Gemma reset not working 😕

The next day, before changing my Gemma, I gave my Gemma a last try and somehow the double tap turned green. I believe I carried an extra wire from home and it was this wire that actually made the Gemma work and detect the port in the Aurdino software for me to upload the code. Still a mystery though since it was the Gemma that finally responded to the rest double tap.

Some Magic! I was so relieved though.

Then came the soldering fun! I had then ordered this neopixel strip from adafruit’s website. The advantage of this was that the LED’s were visible in the front. This looked great on the outfit and attached to the top very easily with a few pins that I dug into my foam board to secure it.
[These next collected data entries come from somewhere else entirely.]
Definition is_externalPortConfigurationEnabled (def : defaultDS_t) : bool :=
  negb CONFIG_HAS_CODEOPT_EXT_PORT_CONF_FORCE_DISABLED &&
  (CONFIG_HAS_CODEOPT_EPC_ENABLED || truth (def_externalPortConfigurationEnabled def)).

Definition is_delayMechanismP2P (ppi : pp_instance) : bool :=
  CONFIG_HAS_P2P && (delayMechanism ppi =? MECH_P2P).

Definition is_delayMechanismE2E (ppi : pp_instance) : bool :=
  negb CONFIG_HAS_P2P || (delayMechanism ppi =? MECH_E2E).

Definition is_slaveOnly (def : defaultDS_t) : bool :=
  negb CONFIG_HAS_CODEOPT_SO_FORCE_DISABLED && negb CONFIG_HAS_CODEOPT_EPC_ENABLED &&
  truth (def_slaveOnly def).

Definition is_masterOnly (port : portDS_t) : bool :=
  if CONFIG_HAS_CODEOPT_MO_FORCE_DISABLED then false else truth (masterOnly port).

Definition get_numberPorts (def : defaultDS_t) : Z :=
  if CONFIG_HAS_CODEOPT_SINGLE_PORT then 1 else def_numberPorts def.

(** The port indices the loops [for (i = 0; i < get_numberPorts(..); i++)] visit. *)
Definition ports (def : defaultDS_t) : list nat := seq 0 (Z.to_nat (get_numberPorts def)).

Definition pp_can_adjust (opts : pp_runtime_opts) : bool :=
  Z.land (opt_flags opts) PP_FLAG_NO_ADJUST =? 0.

(** The data sets, as the C accessors [DSDEF(ppi)] etc. *)
Definition DSDEF : M defaultDS_t := rdG defaultDS.
Definition DSCUR : M currentDS_t := rdG currentDS.
Definition DSPAR : M parentDS_t := rdG parentDS.
Definition DSPRO : M timePropertiesDS_t := rdG timePropertiesDS.
Definition OPTS : M pp_runtime_opts := rdG rt_opts.
Definition DSPOR (i : nat) : M portDS_t := rd i portDS.
Definition SRV (i : nat) : M pp_servo := rd i servo.
Definition setCUR (g : currentDS_t -> currentDS_t) : M unit := wrG (fun x => x <| currentDS ::= g |>).
Definition setPAR (g : parentDS_t -> parentDS_t) : M unit := wrG (fun x => x <| parentDS ::= g |>).
Definition setPRO (g : timePropertiesDS_t -> timePropertiesDS_t) : M unit :=
  wrG (fun x => x <| timePropertiesDS ::= g |>).
Definition setDEF (g : defaultDS_t -> defaultDS_t) : M unit := wrG (fun x => x <| defaultDS ::= g |>).
Definition setPOR (i : nat) (g : portDS_t -> portDS_t) : M unit :=
  wr i (fun p => p <| portDS ::= g |>).
Definition setSRV (i : nat) (g : pp_servo -> pp_servo) : M unit :=
  wr i (fun p => p <| servo ::= g |>).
However, it was a nightmare to solder if you had to make a parallel connection. It was too thin a strip. So when I would try to solder one wire, the other one would come off or the chrome of the strip itself would come off, I tried it 5 times and took about 6 hours to solder the parallel part.

My littles soldering video!

What I would do better next time here maybe is all three wires on separate joints. (Something I learnt by asking becky.)

The first strip worked yay!

The second one working was the best feeling ever!

Onto attaching the carefully soldered Gemma and the strip to may outfit.

To wear my outfit, I used velcro and Duct Tape to secure the velcro joints. It survived the entire parade. Yay!